• Revenues: 1.711 million euro (+6.7%)
  • Trading profit:  264.2 million euro (+20.2%)
  • Net profit: 178.8 million euro (+23%)
  • EBITDA: 454 million euro (+15%)
  • Record industrial net cash position: 1.350 million euro
  • Homologated cars delivered:  5,264 in line with 2012
  • A new company is being created to manage brand-related activities

Maranello, 8th November 2013 – The Ferrari S.p.A. Board of Directors met today under the chairmanship of Luca di Montezemolo to examine the financial results for the first nine months of 2013.

Ferrari’s strategic decision announced last May – to reduce volumes and maintain exclusivity while also increasing revenues – has already begun to yield its first results.  While deliveries to the dealership networkhave remained largely unchanged (5,264, three less compared to the first nine months of 2012), revenueshave increased by 6.7 per cent to 1.711 million euro.

Trading profit jumped by over 20 per cent to 264.2 million euro as did net profit to 178.8 million euro (+23 per cent).

The company’s industrial net cash position has reached new historic record level and, on September 30th, stood at 1.350 million euro, despite an on-going commitment to heavy investment in product development which has resulted in the company’s most complete and innovative range ever, as demonstrated by the models launched in the first nine months of the year: LaFerrari, the first hybrid which represents the ultimate expression of technological innovation, performance and futuristic styling, and the 458 Speciale, an extreme V8-engined berlinetta with Ferrari-patented electronic dynamics controls and aerodynamics.

Ferrari’s industrial net cash flow for the period was 281 million euro.

These results are the fruit of an excellent product mix (12-cylinders accounted for 25 per cent of sales thanks to the consistent success of FF and higher F12berlinetta deliveries), an increasing contribution from all the services for customers, such as the Atelier and Tailor Made personalisation programmes, restoration of classic cars, along with continuing, significant turnover from Brand activities.


Sales continue to grow (+8 per cent) in the USA and Canada to 1627 cars, and it is foreseen that deliveries will increase moderately up until the end of 2013 to avoid excessively long waiting lists.

In Europe, the UK (+15 per cent, 580 cars delivered) is yielding very gratifying results, thanks in part to the arrival of the right-hand drive F12berlinetta.
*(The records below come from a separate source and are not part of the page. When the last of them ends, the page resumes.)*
Lemma memory_upload (tr : Manager.Live) (pub mbox shardURL identity cipher : bytes) (chunks : list bytes) (mf : Manifest) (body : bytes) (w : World relay_t) :
  MarshalTicket (mkTicket (demoBytes 16 x01) (demoBytes 32 x02) (str "https://relay") (manifestBytes mf) identity) = Ok body ->
  exists w' tid, upload (fun _ => memoryRelay) tr pub mbox shardURL identity cipher chunks mf w = (w', Ok (tid, EncodeTicketString body)).
Proof.
  intros Hm. unfold upload, trCreate. erewrite M_bind_run by (apply netCall_run; reflexivity). cbv zeta.
  cbn [xd_TransferID xd_DownloadSecret xd_ShardURL]. set (w1 := set_net _ w).
  destruct (memory_put tr (demoBytes 16 x01) (mf_ChunkSize mf) chunks 0 w1) as (w2 & Hp & x & Hx); [cbn; rewrite lookup_insert_eq; by eexists|].
  erewrite M_bind_run by exact Hp. unfold trComplete. erewrite M_bind_run by (apply netCall_run; cbn [ft_XferComplete memoryRelay]; rewrite Hx; reflexivity).
  rewrite Hm. by eexists _, _.
Qed.

(** The sending side, when everything is there. *)
Lemma XferSend_run `{Surroundings} (env : opEnv) (d : Ops.Deps) (p : XferSendParams) (tr : Manager.Live) (cl cl' : Client) (content cipher : bytes) (chunks : list bytes) (mf : Manifest) (pub mbox body : bytes) (w : World relay_t) :
  let files := fun _ : Manager.Live => memoryRelay in
  xs_Identity p ≠ [] -> w_disk w !! xs_File p = Some content -> LoadProfile (xs_Identity p) w = (w, Ok cl) -> w_open w = true ->
  Manager.mn_live (w_mgr w) !! xs_TransportID p = Some tr -> xferAddress (xs_Peer p) (xs_MailboxID p) (xs_ShardURL p) = Ok (pub, mbox) ->
  EncryptFile (oe_save env 0) (oe_rand env) cl (xs_Peer p) (baseName (xs_File p)) content (if xs_ChunkSize p <=? 0 then 32768 else xs_ChunkSize p)
    = (cl', Ok (cipher, chunks, mf)) ->
  MarshalTicket (mkTicket (demoBytes 16 x01) (demoBytes 32 x02) (str "https://relay") (manifestBytes mf) (xs_Identity p)) = Ok body -> oe_stdout env = true ->
  exists w', XferSend files (fun _ t => t) env d p w = (w', Ok (EncodeTicketString body)).
Proof.
  intros files Hid Hf Hl Hop Hlive Hx He Hm Hs. unfold XferSend.
  erewrite M_bind_run; [|unfold identityOr; erewrite M_bind_run by done; cbv zeta;
    rewrite (proj2 (bool_decide_eq_false (xs_Identity p = [])) Hid : bytes_eqb _ _ = false);
    rewrite (proj2 (bool_decide_eq_false (xs_Identity p = [])) Hid : bytes_eqb _ _ = false); reflexivity].
  erewrite M_bind_run by done. rewrite Hf. erewrite M_bind_run by done. erewrite M_bind_run by exact Hl.
  erewrite M_bind_run by (apply OpenManager_open; exact Hop). erewrite M_bind_run by (apply EnsureRunning_live; exact Hlive).
  erewrite M_bind_run; [|unfold requireFile; erewrite M_bind_run by done; reflexivity].
  rewrite Hx. erewrite M_bind_run by done. cbv beta iota zeta. erewrite M_bind_run; [|unfold onClient; rewrite He; reflexivity]. cbv beta iota.
  erewrite M_bind_run; [|unfold SaveClient_; erewrite M_bind_run by reflexivity; reflexivity].
  match goal with |- context [upload files tr pub mbox ?s ?i cipher chunks mf ≫= _] =>
    match goal with |- exists w', (_ ≫= _) ?w1 = _ => destruct (memory_upload tr pub mbox s i cipher chunks mf body w1 Hm) as (w2 & tid & Hup) end end.
  erewrite M_bind_run by exact Hup. cbv beta iota. erewrite M_bind_run by reflexivity.
  unfold report, JSONOut. rewrite Hs. destruct (dp_JSON d); by eexists.
Qed.
Lemma tstep_frames t c t' acc got : drawn t -> tstep t c = (t', acc, got) ->
  handed removing (allFrames (qOf t) ++ acc) got (allFrames (qOf t')).
Proof.
  assert (forall b u, allFrames (qOf (set_started b u)) = allFrames (qOf u)) as Hset by done.
  intros Hd. destruct c as [| |f h|m s sh ro|m|lim m|]; cbn [tstep].
  - intros [= <- <- <-]. apply handed_nothing. rewrite app_nil_r. unfold Start. destruct (roundTrip _ _ _ _) as [t1 r] eqn:H. apply other_frames in H; [|by auto].
    destruct r as [a|e|]; [destruct (negb _)|..]; cbn [fst app]; by rewrite ?Hset.
  - intros [= <- <- <-]. apply handed_nothing. rewrite app_nil_r. unfold Stop. destruct (roundTrip _ _ _ _) as [t1 r] eqn:H. apply other_frames in H; [|by auto].
    destruct r as [a|e|]; cbn [fst app]; by rewrite ?Hset.
  - destruct (SendFrame t f h) as [t1 r] eqn:H. intros [= <- <- <-]. apply handed_nothing. apply SendFrame_frames in H as [Ha _]; [by rewrite Ha|]. intros rnd Hr. by apply (Hd (turnOf t)).
  - intros [= <- <- <-]. apply handed_nothing. rewrite app_nil_r. unfold AttachMailbox. destruct (negb _); [done|]. destruct (roundTrip _ _ _ _) as [t1 r] eqn:H. apply other_frames in H; [done|by auto].
  - intros [= <- <- <-]. apply handed_nothing. rewrite app_nil_r. unfold DetachMailbox. destruct (negb _); [done|]. destruct (roundTrip _ _ _ _) as [t1 r] eqn:H. apply other_frames in H; [done|by auto].
  - destruct (PollFrames t lim m) as [t1 r] eqn:H. intros [= <- <- <-]. rewrite app_nil_r. apply PollFrames_frames in H as (again & H & Hs & Hn).
    exists again. split; [done|]. split; [done|]. intros Hr. apply Hn. intros n. apply Hr.
  - intros [= <- <- <-]. apply handed_nothing. rewrite app_nil_r. unfold Status. destruct (roundTrip _ _ _ _) as [t1 r] eqn:H. apply other_frames in H; [done|by auto].
Qed.

(** C16: The transport of the repository loses no frame.  Whatever the core asks of its
    process, in whatever order, and whichever of its system calls fail: every frame
    that was there or that [SendFrame] reported as sent has been returned by
    [PollFrames] or is still there.  None is returned twice, or returned and still
    there, as long as files are removed when that is asked for; when a removal
    fails, which the program does not notice, the frames that were returned and
    stayed are those [again] counts.  The names it draws have to be new. *)
Theorem relay_keeps_every_frame cs : forall t t' acc got, drawn t -> trun t cs = (t', acc, got) ->
  exists again, (allFrames (qOf t) ++ acc) ++ again ≡ₚ got ++ allFrames (qOf t') /\ again ⊆+ got /\ (removing -> again = []).
Proof.
  change (forall t t' acc got, drawn t -> trun t cs = (t', acc, got) -> handed removing (allFrames (qOf t) ++ acc) got (allFrames (qOf t'))).
  induction cs as [|c cs IH]; intros t t' acc got Hd H; cbn [trun] in H.
  - injection H as <- <- <-. apply handed_nothing. by rewrite app_nil_r.
  - destruct (tstep t c) as [[t1 acc1] got1] eqn:Hs. pose proof (tstep_drawn t c Hd) as Hd1. rewrite Hs in Hd1. cbn [fst] in Hd1.
    apply tstep_frames in Hs as (a1 & Hs & S1 & N1); [|done]. destruct (trun t1 cs) as [[t2 acc2] got2] eqn:Hr. injection H as <- <- <-.
    apply IH in Hr as (a2 & Hr & S2 & N2); [|done]. exists (a1 ++ a2). split; [|split; [by apply submseteq_app|intros Hrm; by rewrite N1, N2]].
    transitivity (((allFrames (qOf t) ++ acc1) ++ a1) ++ (acc2 ++ a2)).
    + rewrite <- !app_assoc. do 2 apply Permutation_app_head. rewrite !app_assoc. apply Permutation_app_tail, Permutation_app_comm.
    + rewrite Hs, <- (app_assoc got1), (app_assoc (allFrames (qOf t1))), Hr. by rewrite app_assoc.
Qed.
(* ===== verification/WasmTheorems.v ===== *)
(** * The host of WebAssembly modules: theorems

    What a module is called with, what the host writes to its memory, and what is
    read out of it, with and without an allocator exported by the module; a queue
    module in memory for the concrete runs. *)
From S2P Require Import Prelude Steps GoStd Sha256 External Rpc Manager Transport Ops OpsFrames Host HostOps OpsMessages Wasm.
#[local] Open Scope Z_scope.
Import Steps Transport Wasm.

(** ** Alignment *)
Lemma align8_spec n : 0 <= n < 2 ^ 32 - 7 -> n <= align8 n <= n + 7 /\ (8 | align8 n).
Proof.
  intros Hn. unfold align8. rewrite u32_small by lia. assert (Z.ldiff (n + 7) 7 = (n + 7) / 8 * 8) as ->.
  { change 7 with (Z.ones 3) at 2. by rewrite Z.ldiff_ones_r, Z.shiftl_mul_pow2, Z.shiftr_div_pow2 by lia. }
  pose proof (Z.div_mod (n + 7) 8 ltac:(lia)). pose proof (Z.mod_pos_bound (n + 7) 8 ltac:(lia)). split; [lia|]. by exists ((n + 7) / 8).
Qed.

Section Memory.
Context {M : Type} `{WL : WasmMemoryLaws M}.
Implicit Types (m : M) (t : WASMTransport M).

(** [m'] comes from [m] by writing between [a] and [b] and by growing. *)
Definition only (a b : Z) m m' : Prop :=
  wm_exports m' = wm_exports m /\ wm_hasMemory m' = wm_hasMemory m /\
  forall q n x, wm_read m q n = Some x -> q + n <= a \/ b <= q -> wm_read m' q n = Some x.

Lemma only_refl a b m : only a b m m.
Proof. done. Qed.

Lemma only_trans a b m1 m2 m3 : only a b m1 m2 -> only a b m2 m3 -> only a b m1 m3.
Proof. intros (H1 & H2 & H3) (H4 & H5 & H6). split; [congruence|]. split; [congruence|]. intros q n x Hr Hq. by apply H6; [apply H3|]. Qed.

Lemma only_weaken a b a' b' m m' : a' <= a -> b <= b' -> only a b m m' -> only a' b' m m'.
Proof. intros Ha Hb (H1 & H2 & H3). split; [done|]. split; [done|]. intros q n x Hr Hq. apply H3; [done|lia]. Qed.

Lemma only_write m p d m' : wm_write m p d = Some m' -> only p (p + len d) m m'.
Proof.
  intros Hw. destruct (wl_write_exports _ _ _ _ Hw) as [H1 H2]. split; [done|]. split; [done|]. intros q n x Hr Hq. by rewrite (wl_write_other _ _ _ _ _ _ Hw).
Qed.

Lemma only_grow m k m' a b : wm_grow m k = Some m' -> only a b m m'.
Proof. intros Hg. destruct (wl_grow_exports _ _ _ Hg) as [H1 H2]. split; [done|]. split; [done|]. intros q n x Hr _. by eapply wl_grow_read. Qed.

(** The rest of the transport. *)
Definition sameRest t t' : Prop :=
  wt_manifest t' = wt_manifest t /\ wt_started t' = wt_started t /\ wt_caps t' = wt_caps t /\ wt_version t' = wt_version t /\ wt_logs t' = wt_logs t.
(** What a policy command that reported success did. *)
Lemma execPolicy_success env lf sub id arg w w1 fn c t :
  w_fans w !! lf = Some fn -> w_clients w !! fn_client fn = Some c ->
  execPolicy env lf sub id arg w = (w1, Ok tt) -> list.last (w_out w1) = Some (Success t) ->
  exists peer policy fn1, (ResolvePeer env arg w).2 = Ok peer /\ policyForSub sub = Some policy /\
    w_fans w1 !! lf = Some fn1 /\ fn_client fn1 = fn_client fn /\ is_Some (w_clients w1 !! fn_client fn) /\
    cs_contexts (CtxStore (fn_fanout fn1)) = cs_contexts (CtxStore (fn_fanout fn)) /\
    cs_policies (CtxStore (fn_fanout fn1)) = insertPolicy (cs_policies (CtxStore (fn_fanout fn))) (mkPolicy id peer policy (fe_now env)).
Proof.
  intros Hf Hc H Hl. unfold execPolicy in H. rewrite (bind_run _ _ _ _ _ (ctxStore_run _ _ _ Hf)) in H.
  eapply orProblem_success in H as (wa & meta & Ha & H); [|done]. apply step_lift_Ok in Ha as [_ ->].
  eapply orProblem_success in H as (wb & peer & Hpeer & H); [|done].
  pose proof (ResolvePeer_disk _ _ _ _ _ Hpeer) as [d ->].
  eapply orProblem_success in H as (wc & u & Hb & H); [|done]. apply step_lift_Ok in Hb as [_ ->].
  eapply orProblem_success in H as (wd & policy & Hpol & H); [|done]. apply step_lift_Ok in Hpol as [Hpol%ofOption_Ok ->].
  eapply orProblem_success in H as (we & u' & Hset & H); [|done].
  exists peer, policy. rewrite Hpeer. cbn [snd]. unfold setPolicy in Hset.
  set (w0 := set_disk d w) in *.
  destruct (SetRecipientPolicy (fe_now env) (fe_io env 6) (withDisk (w_disk w0) (set_client (refresh w0 c) (fn_fanout fn))) id peer policy) as [f' r] eqn:Hs.
  rewrite (onFan_run lf fn c _ w0 f' r) in Hset by done. injection Hset as <- Hr.
  destruct (putFan_eq lf fn f' w0) as (Hcl & Hfa & _). unfold print, modify in H. injection H as <-.
  exists (mkFan (fn_client fn) (fn_relay fn) f'). cbn [set_out set_sent w_fans w_clients]. rewrite Hcl, Hfa, !lookup_insert_eq.
  unfold SetRecipientPolicy in Hs. destruct (SavePolicy _ _ _) as [s' r'] eqn:Hsp. injection Hs as <- <-.
  apply cs_savePolicy in Hsp as [Hc1 Hp1]. cbn [fn_fanout fn_client CtxStore set_CtxStore]. rewrite Hc1, Hp1.
  assert (forall d' f, cs_contexts (CtxStore (withDisk d' f)) = cs_contexts (CtxStore f) /\ cs_policies (CtxStore (withDisk d' f)) = cs_policies (CtxStore f)) as Hwd
    by (intros d' f; unfold withDisk; cbn [CtxStore set_deliveries set_CtxStore]; by destruct (CtxStore f)).
  destruct (Hwd (w_disk w0) (set_client (refresh w0 c) (fn_fanout fn))) as [-> ->]. conjs; try done.
Qed.
(* ===== verification/Completion.v ===== *)
(** * What the sub-shells tell of their commands, and completion
    ([internal/registry/completion.go], [cmd/shell/completer.go])

    A command describes its arguments by the kind of each slot, or brings a
    completer of its own; help and completion are computed from the descriptions.
    [Do] is called by the line editor with the line and the cursor, both in runes. *)
From S2P Require Import Prelude Steps GoStd Sha256 External SecurePeer Session Engine Client Codec Frame Binstore Records MultiMsg MultiStore Fanout Mailbox Contacts Dispatch.
From S2P Require Import Registry Shell Transport Ops OpsFrames Front GroupChat.
#[local] Open Scope Z_scope.

Module Completion.
Import Ops Frames Front GroupChat Steps.

Inductive ArgKind := ArgText | ArgPeer | ArgIdentity | ArgContext | ArgThread.

#[export] Instance ArgKind_dec : EqDecision ArgKind.
Proof. solve_decision. Defined.

Record CommandSpec := mkSpec {
  sp_Name : bytes;
  sp_Aliases : list bytes;
  sp_Args : list ArgKind;
  sp_Variadic : ArgKind;
  sp_Usage : bytes;
  sp_Help : bytes;
  sp_Complete : option (list bytes -> Z -> bytes -> M (list bytes));
}.

(** ** Descriptions *)
Definition ArgKindAt (c : CommandSpec) (i : nat) : ArgKind := default (sp_Variadic c) (sp_Args c !! i).

Definition Names (c : CommandSpec) : list bytes := sp_Name c :: sp_Aliases c.

Definition usage (c : CommandSpec) : bytes := if negb (bytes_eqb (sp_Usage c) []) then sp_Usage c else sp_Name c.

Definition BaseCommands : list CommandSpec :=
  [mkSpec (str "help") [] [] ArgText [] (str "Show this command list") None;
   mkSpec (str "switch") [str "exit"] [] ArgText (str "switch / exit") (str "Return to the main menu") None].

Definition IdentityCommand (help : bytes) : CommandSpec := mkSpec (str "load") [] [ArgIdentity] ArgText (str "load <id>") help None.

Definition PeersCommand : CommandSpec := mkSpec (str "peers") [] [] ArgText [] (str "List every peer ID this shell can complete") None.

Definition MessageCommand (name : bytes) (aliases : list bytes) : CommandSpec :=
  mkSpec name aliases [ArgPeer] ArgText (name ++ str " <peer> <msg>") [] None.

Definition FindCommand (specs : list CommandSpec) (name : bytes) : option CommandSpec :=
  List.find (fun s => List.existsb (fun n => bytes_eqb n name) (Names s)) specs.

(** The words of all commands as a set; [order] is how the set is ranged over. *)
Definition addName (m : Registry.set) (n : bytes) : Registry.set := if negb (bytes_eqb n []) then <[n := true]> m else m.
Definition CommandNames (io : storeIO) (specs : list CommandSpec) : list bytes :=
  Registry.sortedKeys io (fold_left (fun m s => fold_left addName (Names s) m) specs ∅).

(** [%-*s] *)
Definition padTo (width : Z) (s : bytes) : bytes := s ++ repeat x20 (Z.to_nat (width - len (toRunes s))).

Definition RenderHelp (specs : list CommandSpec) : M unit :=
  let width := fold_left (fun w s => Z.max w (len (usage s))) specs 0 in
  prints ([Plain []; Plain (str "Commands:")]
          ++ ((fun s => Plain (concat [str "  "; padTo width (usage s); str "  - "; sp_Help s])) <$> specs)
          ++ [Plain []; Plain (str "Tip: press Tab to complete commands, peer IDs, contact aliases");
              Plain (str "     and local identities. Press Tab twice to list all candidates.")]).

Section Completion.
Context `{N : Nanopack} `{P : Prims} `{J : LegacyJSON} `{R : RecordStore} `{X : Surroundings} `{FT : FrontText}.
Context (env : frontEnv).

(** ** internal/groupchat: the commands for groups *)
Definition ContextCommandSpec : CommandSpec :=
  mkSpec (str "context") [] [] ArgText (str "context <create|list|show|rename|add|exclude|remove|include|mute|block|members> ...")
    (str "Manage multi-message contexts (groups)") (Some (CompleteContextArgs env)).

Definition Specs : list CommandSpec :=
  [ContextCommandSpec;
   mkSpec (str "send-multi") [] [ArgContext; ArgText] ArgText (str "send-multi <context_id> <message>")
     (str "Encrypt one copy per member; relay or export containers") None;
   mkSpec (str "contexts") [] [] ArgText [] (str "List all multi-message contexts") None;
   mkSpec (str "mailbox") [] [ArgThread] ArgText (str "mailbox [peer|group]")
     (str "List chats & groups, or read one thread (marks read)") None].

(** ** peers.go: candidates over the state of a shell *)
Definition ThreadCandidates : M (list bytes) :=
  book ← contactBook env; w ← gets id; mret (Registry.ThreadCandidates (fe_io env 4) book (peersView w)).

(** The files of the working directory: the profiles, and those of the disk whose
    path has no directory. *)
Definition fileNames (w : World) : list bytes :=
  ((fun p => p.1 ++ str ".json") <$> map_to_list (w_profiles w))
  ++ List.filter (fun p => negb (bool_decide (x2f ∈ p))) (map_to_list (w_disk w)).*1.

Definition addIdentity (m : Registry.set) (name : bytes) : Registry.set :=
  if negb (hasSuffix (str ".json") name) then m else
  let id := trimSuffix (str ".json") name in
  if (negb (bytes_eqb id []) && negb (bytes_eqb id (str "contacts")))%bool then <[id := true]> m else m.

Definition IdentityCandidates : M (list bytes) :=
  w ← gets id;
  mret (if fe_readdir env then Registry.sortedKeys (fe_io env 4) (fold_left addIdentity (fileNames w) ∅) else []).

Definition PrintPeers (hint : bytes) : M unit :=
  candidates ← PeerCandidates_ env;
  match candidates with
  | [] => print (Plain (concat [str "  [i] No known peers yet — "; hint; str " first."]))
  | _ => prints ([Plain []; Plain (str "❖ Completable peers ❖")] ++ ((fun p => Plain (str "  " ++ p)) <$> candidates)
                 ++ [Plain []; Plain (str "Any of these completes with Tab in a <peer> slot.")])
  end.

(** ** cmd/shell/completer.go *)
Definition isWordBreak (r : Z) : bool := ((r =? 32) || (r =? 9))%bool.

(** The loop back to the start of the word. *)
Fixpoint wordStart (before : list Z) (start : nat) : nat :=
  match start with
  | O => O
  | S p => if isWordBreak (nth p before 0) then start else wordStart before p
  end.

Definition suffixes (candidates : list bytes) (fragment : bytes) : list (list Z) :=
  omap (fun cand => if negb (hasPrefix fragment cand) then None
                    else Some (toRunes (drop (length fragment) cand ++ str " "))) candidates.

(** What the four tables hold; all are computed, whichever is used. *)
Definition slotCandidates (k : ArgKind) : M (option (list bytes)) :=
  peers ← PeerCandidates_ env;
  identities ← IdentityCandidates;
  contexts ← Front.ContextCandidates env;
  threads ← ThreadCandidates;
  mret (match k with
        | ArgPeer => Some peers | ArgIdentity => Some identities | ArgContext => Some contexts | ArgThread => Some threads
        | ArgText => None
        end).

(** What is offered for the word under the cursor, [typed] being the words before
    it; [None] where nothing can be. *)
Definition candidatesFor (specs : list CommandSpec) (typed : list bytes) (fragment : bytes) : M (option (list bytes)) :=
  match typed with
  | [] => mret (Some (CommandNames (fe_io env 4) specs))
  | cmd :: args =>
      match FindCommand specs cmd with
      | None => mret None
      | Some spec =>
          match sp_Complete spec with
          | Some complete => l ← complete args (len args) fragment; mret (Some l)
          | None => slotCandidates (ArgKindAt spec (length args))
          end
      end
  end.

Definition Do (specs : list CommandSpec) (line : list Z) (pos : nat) : M (list (list Z) * Z) :=
  let before := take pos line in
  let start := wordStart before (length before) in
  let fragment := Shell.fromRunes (drop start before) in
  let typed := Shell.Fields (Shell.fromRunes (take start before)) in
  candidates ← candidatesFor specs typed fragment;
  mret (match candidates with
        | None => ([], 0)
        | Some l => (suffixes l fragment, len (toRunes fragment))
        end).

End Completion.
End Completion.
Deliveries to Germany were down by 3 per cent (520 cars) in line with the plan announced earlier this year. Italy remains a marginal market due to restrictive fiscal policies, and now accounts for less than 3 per cent of total sales with just 145 cars delivered to dealerships.

Sales were excellent in the Middle East (+40 per cent, 382 cars) and Japan  (+17 per cent, 250), whileGreater China (People’s Republic of China, Hong Kong and Taiwan) is very much a two-sided coin.  Deliveries to end clients are on the up but deliveries to the network are falling: in fact, the latter have been reduced by 139 to 427 cars. This decision was influenced by two factors: the need to main the brand’s exclusivity on traditional markets, such as Hong Kong, and to take a more cautious position on the People’s Republic of China where rises in taxes on luxury goods may be in the offing.

I am very satisfied with the results for the first nine months of 2013,” declared Luca di Montezemolo. “They are the fruit of our constant focus on exclusivity, which guarantees significant returns for our shareholders as well as growing numbers of services for clients. The revenues from personalisation programmes and Ferrari Classiche’s activities ably demonstrate this fact and the latter will receive an additional boost when a dedicated centre for collectors opens in the US. We have also maintained our high level of investment in product development and employment: in fact, this year we have already taken on 200 new staff.”


The Board of Directors also sanctioned an important decision with regard to our Brand-related activities (licensing, franchising retail, e-commerce) which, because of their specific nature, require a different management approach to car manufacturing. As a result, a NewCo, 100 per cent controlled by Ferrari, will be set up to deal with all of these activities and guarantee improved, more dedicated operations management.

In the meantime, our Brand activities as a whole continue to deliver positive results. Retail revenues have increased by 17 per cent while licencing is up 3 per cent, thanks to important new partnerships with Electronic Arts and Codemasters, who now flank the well-established licence-holder Microsoft, strengthening the company’s presence in the Electronics & Multimedia sector

Lastly, e-commerce revenues rose by 18 per cent as the Prancing Horse continues to expand its presence on social networks with almost 13 million “likes” for Ferrari’s official pages.